## WHAT IS REQUIRED
Print every line of the listing below, starting with the line that holds "KInt (n : nat)." and going on through the line that holds "destruct s; [done|].", both included, and print nothing else.

## GIVEN RECORDS
+--

(** * MassContaminant: the [Ame] class of [mass.py]

    A shallow embedding of the expression evaluator and of the mass
    combination of [src/mass.py], and the properties stated about them.

    Conventions of the embedding.
    - A Python [str] is a [string]; the two regular expressions of
      [get_number_symbol] only ever match ASCII characters, so every other
      character (whatever its encoding) is a separator for both scans.
    - A Python [int] is a [Z].
    - A Python [float] is a real number [R]: arithmetic on masses is exact.
      The order of the additions and multiplications of the source is kept.
    - An exception is a value of [exn]; a computation that may raise has
      type [result A]; a computation that may also print has type [io A].
    - The [pandas] table is a list of rows; its index is the default range
      index, so a row label is the position of the row. *)

From Stdlib Require Import Reals Lra Ascii String.
From stdpp Require Import gmap strings list.

Local Open Scope string_scope.
Local Open Scope Z_scope.

(** ** Exceptions and printing *)

(** The key of a [KeyError]: a dictionary key or a row label. *)
Inductive pykey : Type :=
| KStr (s : string)
| KInt (n : nat).

Inductive exn : Type :=
| KeyError (key : pykey)
| IndexError.

Inductive result (A : Type) : Type :=
| Ok (a : A)
| Raise (e : exn).
Arguments Ok {A} a.
Arguments Raise {A} e.

#[global] Instance result_ret : MRet result := @Ok.
#[global] Instance result_bind : MBind result :=
  λ A B f m, match m with Ok a => f a | Raise e => Raise e end.

(** What has been printed so far, and how the computation ended. *)
Definition io (A : Type) : Type := list string * result A.

#[global] Instance io_ret : MRet io := λ A a, ([], Ok a).
#[global] Instance io_bind : MBind io :=
  λ A B f m,
    match m with
    | (out, Ok a) => let '(out', r) := f a in ((out ++ out')%list, r)
    | (out, Raise e) => (out, Raise e)
    end.

Definition lift {A} (r : result A) : io A := ([], r).
Definition print (line : string) : io unit := ([line], Ok tt).

(** [l[i]] for a non-negative [i]. *)
Definition index {A} (l : list A) (i : nat) : result A :=
  match l !! i with
  | Some x => Ok x
  | None => Raise IndexError
  end.

(** [d[k]] on a dictionary with string keys. *)
Definition getitem {V} (d : gmap string V) (k : string) : result V :=
  match d !! k with
  | Some v => Ok v
  | None => Raise (KeyError (KStr k))
  end.

(** [range(start, stop, step)] for a positive [step]: the number of items
    is [ceil((stop - start) / step)], or none when [stop <= start]. *)
Definition py_range (start stop step : nat) : list nat :=
  (λ k, start + k * step)%nat <$> seq 0 ((stop - start + (step - 1)) / step)%nat.

(** [sum(l)] on integers. *)
Definition py_sum (l : list Z) : Z := foldr Z.add 0 l.

(** [''.join(l)]. *)
Definition join (l : list string) : string := foldr String.append EmptyString l.

(** [c in s] for a one-character [c]. *)
Fixpoint char_in (c : ascii) (s : string) : bool :=
  match s with
  | EmptyString => false
  | String c' s' => if Ascii.eqb c c' then true else char_in c s'
  end.
Lemma split_loop_head_nonempty fuel s :
  empty s = false -> is_slash (front s) = false ->
  split_loop (S fuel) s 0 [] !! 0 <> Some "".
Proof.
  intros Hne Hfront. simpl.
  destruct (Nat.ltb_spec 0 (size s)) as [_|Hz].
  2:{ destruct s; [done|]. unfold size in Hz. simpl in Hz. lia. }
  destruct (find "/" s 0) as [j|] eqn:E.
  - rewrite split_loop_acc. simpl. intros [= Hempty].
    destruct s as [|a r]; [done|].
    simpl in Hfront. unfold is_slash in Hfront. simpl in E. rewrite Hfront in E.
    destruct (find "/" r 0); [|done]. simpl in E. injection E as <-.
    unfold substr in Hempty. simpl in Hempty. done.
  - simpl. intros [= Hs]. unfold substr_from in Hs. simpl in Hs.
    by rewrite Hs in Hne.
Qed.

End tokenizer_structure.

Section tokenizer_properties.
Import string_view detail.

Lemma split_segments_parts_free path :
  Forall (fun part => find "/" part 0 = None /\ find "?" part 0 = None)
         (split_segments path).
Proof.
  apply Forall_and. unfold split_segments. cbv zeta.
  destruct (empty (trim_slashes (strip_query path))); [by split|]. split.
  - by apply split_loop_parts_no_slash.
  - apply split_loop_parts_free; [|done].
    apply trim_slashes_keeps_free, strip_query_free.
Qed.

(** [strip_query] cuts the view at its first question mark: either there is
    none and the view is returned as it is, or what is dropped starts with
    the question mark. The result holds no question mark, so stripping twice
    is stripping once. *)
Theorem strip_query_cuts_at_first_mark (p : string) :
  ((strip_query p = p /\ find "?" p 0 = None) \/
   (exists q, p = strip_query p +:+ "?" +:+ q)) /\
  find "?" (strip_query p) 0 = None /\
  strip_query (strip_query p) = strip_query p.
Proof.
  split; [|split].
  - unfold strip_query. destruct (find "?" p 0) as [j|] eqn:E.
    + right. exists (remove_prefix (S j) p). by apply find_split.
    + by left.
  - apply strip_query_free.
  - apply strip_query_fixed, strip_query_free.
Qed.

(** [trim_slashes] is idempotent; the views it leaves untouched are those
    with no slash at either end; and it returns the empty view exactly on
    the views made of slashes only (the empty one included). *)
Theorem trim_slashes_fixed_points (p : string) :
  trim_slashes (trim_slashes p) = trim_slashes p /\
  (trim_slashes p = p <->
   is_slash (front p) = false /\ is_slash (back p) = false) /\
  (trim_slashes p = "" <-> exists n, p = slashes n).
Proof.
  pose proof (trim_slashes_ends p) as [Hf Hb].
  split; [by apply trim_slashes_fixed|]. split.
  - split; [by intros <-|]. intros [? ?]. by apply trim_slashes_fixed.
  - apply trim_slashes_empty_iff.
Qed.

(** No part produced by [split_segments] contains a slash or a question
    mark. *)
Theorem split_segments_parts_have_no_separator (path : string) :
  Forall (fun part => find "/" part 0 = None /\ find "?" part 0 = None)
         (split_segments path).
Proof.
  apply Forall_and. split.
  - eapply Forall_impl; [apply split_segments_parts_free|]. by intros part [? _].
  - eapply Forall_impl; [apply split_segments_parts_free|]. by intros part [_ ?].
Qed.

(** Round trip: the parts of a path, joined by single slashes, are the path
    without its query suffix and without its leading and trailing slashes;
    tokenizing that normal form again gives the same parts. *)
Theorem split_segments_join (path : string) :
  join (split_segments path) = trim_slashes (strip_query path) /\
  split_segments (join (split_segments path)) = split_segments path.
Proof.
  assert (join (split_segments path) = trim_slashes (strip_query path)) as Hjoin.
  { unfold split_segments. cbv zeta.
    pose proof (trim_slashes_ends (strip_query path)) as [_ Hb].
    destruct (empty (trim_slashes (strip_query path))) eqn:Hne.
    - by destruct (trim_slashes (strip_query path)).
    - destruct (split_loop_join _ _ (Nat.le_refl _) Hne Hb)
        as (part & rest & -> & Hj & _). exact Hj. }
  split; [exact Hjoin|]. rewrite Hjoin.
  pose proof (trim_slashes_ends (strip_query path)) as [Hf Hb].
  unfold split_segments at 1. cbv zeta.
  rewrite (strip_query_fixed (trim_slashes _))
    by apply trim_slashes_keeps_free, strip_query_free.
  by rewrite trim_slashes_fixed.
Qed.
(** * The news aggregation, enrichment and analysis pipeline

    A shallow embedding of [src/app/api/news/analyze/route.ts] (the
    analysis route) and of the aggregator of [src/app/api/news/route.ts]
    (the listing route), with the properties the specification states
    about them.

    Conventions.
    - A JavaScript string is the list of its UTF-16 code units.
    - [async] functions are computations in the monad [M]: they thread a
      [World] (the clock position, the log of outbound calls, the cache
      store) and end in a value or in a thrown exception.
    - Everything the outside world decides (responses of the network, the
      clock, the process environment) is read from an [Env].
    - [console.log] lines are left out, with the clock readings written
      inside them and the readings made only to print a duration. *)

From Stdlib Require Import List NArith ZArith QArith Bool Arith Lia String Ascii DecimalString Permutation.
From Equations Require Import Equations.
Import ListNotations.
Local Open Scope nat_scope.
Local Open Scope list_scope.

Set Implicit Arguments.

(* ================================================================== *)
(** * Strings *)
(* ================================================================== *)

(** A string value: its UTF-16 code units, in order. *)
Definition jsstring := list N.

(** A literal of the source, written in ASCII. *)
Definition js (s : string) : jsstring :=
  map N_of_ascii (list_ascii_of_string s).

(** A literal in which the apostrophe stands for the double quote. *)
Definition jsq (s : string) : jsstring :=
  map (fun c => if (c =? 39)%N then 34%N else c) (js s).

Definition str_eqb (a b : jsstring) : bool :=
  if list_eq_dec N.eq_dec a b then true else false.

(** Truthiness of a string: [''] is falsy, every other string is truthy. *)
Definition truthy (s : jsstring) : bool :=
  match s with [] => false | _ :: _ => true end.

(** [a || b] on strings. *)
Definition str_or (a b : jsstring) : jsstring := if truthy a then a else b.

(** [x || b] where [x] may be [undefined] (an absent attribute, an unset
    environment variable, an optional chain that stopped). *)
Definition opt_or (x : option jsstring) (b : jsstring) : jsstring :=
  match x with Some a => str_or a b | None => b end.

(** [!x] for such an [x]. *)
Definition opt_truthy (x : option jsstring) : bool :=
  match x with Some a => truthy a | None => false end.

(** [s.startsWith(pat)]. *)
Fixpoint startsWith (pat s : jsstring) : bool :=
  match pat, s with
  | [], _ => true
  | _ :: _, [] => false
  | p :: pat', c :: s' => N.eqb p c && startsWith pat' s'
  end.

(** [s.includes(pat)]. *)
Fixpoint includes (pat s : jsstring) : bool :=
  startsWith pat s ||
  match s with [] => false | _ :: s' => includes pat s' end.

(** [s.substring(0, n)]. *)
Definition substring0 (n : nat) (s : jsstring) : jsstring := firstn n s.

(** White space and line terminators of ECMAScript, the code units
    [String.prototype.trim] removes. *)
Definition is_space (c : N) : bool :=
  ((9 <=? c) && (c <=? 13) || (c =? 32) || (c =? 160) || (c =? 5760)
   || (8192 <=? c) && (c <=? 8202) || (c =? 8232) || (c =? 8233)
   || (c =? 8239) || (c =? 8287) || (c =? 12288) || (c =? 65279))%N.
Lemma enterNode_WellTyped c :
  WellTyped (enterNode getTypeAtLocation allowVariableAnnotationFromAny c).
Proof.
  unfold enterNode. apply WellTyped_forEachFrom.
  apply Forall_forall. intros l Hl _. now apply fire_WellTyped.
Qed.

Lemma traverse_WellTyped t :
  forall here above,
    WellTyped (traverse getTypeAtLocation allowVariableAnnotationFromAny
                 here above t).
Proof.
  induction t as [n children IH] using tree_walk_ind; intros here above.
  rewrite traverse_unfold. apply WellTyped_bind.
  - apply enterNode_WellTyped.
  - intros _. unfold walkChildren. apply WellTyped_forEachFrom.
    eapply Forall_impl; [|exact IH].
    intros kt Hkt _. apply Hkt.
Qed.

(** No traversal ends in [IllTyped]: a throw is a TypeError of the
    source. *)
Lemma lint_WellTyped body :
  outcome (lint getTypeAtLocation allowVariableAnnotationFromAny body)
  <> Throw IllTyped.
Proof. apply traverse_WellTyped. Qed.

End WellTypedDispatch.

(** * Further properties of the listeners *)

(** ** The reports of one listener in a traversal *)

Lemma MessageIds_eqb_eq a b : MessageIds_eqb a b = true <-> a = b.
Proof. destruct a, b; simpl; split; congruence. Qed.

Lemma isReportAt_true m here d :
  isReportAt m here d = true -> messageId d = m /\ node d = here.
Proof.
  unfold isReportAt. rewrite andb_true_iff, MessageIds_eqb_eq, path_eqb_eq.
  auto.
Qed.

Lemma isReportAt_refl m here dt :
  isReportAt m here (mkDiagnostic here m dt) = true.
Proof.
  unfold isReportAt. simpl. rewrite path_eqb_refl.
  now destruct m.
Qed.

Lemma filter_none {A : Type} (keep : A -> bool) (P : A -> Prop) l :
  Forall P l -> (forall x, P x -> keep x = false) -> filter keep l = [].
Proof.
  intros H Hk. induction H as [|x l Hx _ IH]; simpl; [reflexivity|].
  now rewrite (Hk x Hx).
Qed.

Lemma origin_childrenBelow c d :
  origin c d -> childrenBelow (List.length (at_ c)) d.
Proof.
  unfold origin, childrenBelow.
  destruct (messageId d); intros H Hm; try discriminate Hm;
    repeat match goal with
           | H : exists _, _ |- _ => destruct H
           end;
    match goal with H : node d = _ |- _ => rewrite H end;
    simpl; lia.
Qed.

Lemma filter_other_message m here (r : M unit) :
  Emits (fun d => messageId d <> m) r ->
  filter (isReportAt m here) (emitted r) = [].
Proof.
  intros [_ H]. eapply filter_none; [exact H|].
  intros d Hd. destruct (isReportAt m here d) eqn:E; [|reflexivity].
  apply isReportAt_true in E. destruct E as [E _]. now apply Hd in E.
Qed.

Lemma filter_arrow_other m here (b : bool) p :
  m <> returnAny ->
  filter (isReportAt m here)
    (if b then [mkDiagnostic p returnAny []] else []) = [].
Proof.
  intros Hm. destruct b; [|reflexivity]. simpl.
  destruct (isReportAt m here _) eqn:E; [|reflexivity].
  apply isReportAt_true in E. simpl in E. destruct E as [E _]. congruence.
Qed.

(** One listener that fires and returns, then the rest of the table. *)
Lemma emitted_fired (b : bool) (m k : M unit) :
  Framed m -> Framed k -> outcome m = Ok tt ->
  emitted (when b m ;; k) = (if b then emitted m else []) ++ emitted k.
Proof.
  intros Fm Fk Om.
  rewrite emitted_bind by (auto using Framed_when).
  destruct b; simpl; [now rewrite Om | reflexivity].
Qed.

Section ReportsAt.

Variable getTypeAtLocation : path -> ts.Type_.
Variable allowVariableAnnotationFromAny : bool.

Lemma walkChildren_childrenBelow here above n children :
  Emits (childrenBelow (S (List.length here)))
    (walkChildren getTypeAtLocation allowVariableAnnotationFromAny
       here above n children).
Proof.
  apply (walkChildren_Emits getTypeAtLocation
           allowVariableAnnotationFromAny childrenBelow).
  - unfold childrenBelow. intros k d Hd Hm. specialize (Hd Hm). lia.
  - intros c. eapply Emits_impl; [apply origin_childrenBelow|].
    apply enterNode_origin.
Qed.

+--

## FINISHED EXERCISE
| KInt (n : nat).

Inductive exn : Type :=
| KeyError (key : pykey)
| IndexError.

Inductive result (A : Type) : Type :=
| Ok (a : A)
| Raise (e : exn).
Arguments Ok {A} a.
Arguments Raise {A} e.

#[global] Instance result_ret : MRet result := @Ok.
#[global] Instance result_bind : MBind result :=
  λ A B f m, match m with Ok a => f a | Raise e => Raise e end.

(** What has been printed so far, and how the computation ended. *)
Definition io (A : Type) : Type := list string * result A.

#[global] Instance io_ret : MRet io := λ A a, ([], Ok a).
#[global] Instance io_bind : MBind io :=
  λ A B f m,
    match m with
    | (out, Ok a) => let '(out', r) := f a in ((out ++ out')%list, r)
    | (out, Raise e) => (out, Raise e)
    end.

Definition lift {A} (r : result A) : io A := ([], r).
Definition print (line : string) : io unit := ([line], Ok tt).

(** [l[i]] for a non-negative [i]. *)
Definition index {A} (l : list A) (i : nat) : result A :=
  match l !! i with
  | Some x => Ok x
  | None => Raise IndexError
  end.

(** [d[k]] on a dictionary with string keys. *)
Definition getitem {V} (d : gmap string V) (k : string) : result V :=
  match d !! k with
  | Some v => Ok v
  | None => Raise (KeyError (KStr k))
  end.

(** [range(start, stop, step)] for a positive [step]: the number of items
    is [ceil((stop - start) / step)], or none when [stop <= start]. *)
Definition py_range (start stop step : nat) : list nat :=
  (λ k, start + k * step)%nat <$> seq 0 ((stop - start + (step - 1)) / step)%nat.

(** [sum(l)] on integers. *)
Definition py_sum (l : list Z) : Z := foldr Z.add 0 l.

(** [''.join(l)]. *)
Definition join (l : list string) : string := foldr String.append EmptyString l.

(** [c in s] for a one-character [c]. *)
Fixpoint char_in (c : ascii) (s : string) : bool :=
  match s with
  | EmptyString => false
  | String c' s' => if Ascii.eqb c c' then true else char_in c s'
  end.
Lemma split_loop_head_nonempty fuel s :
  empty s = false -> is_slash (front s) = false ->
  split_loop (S fuel) s 0 [] !! 0 <> Some "".
Proof.
  intros Hne Hfront. simpl.
  destruct (Nat.ltb_spec 0 (size s)) as [_|Hz].
  2:{ destruct s; [done|]. unfold size in Hz. simpl in Hz. lia. }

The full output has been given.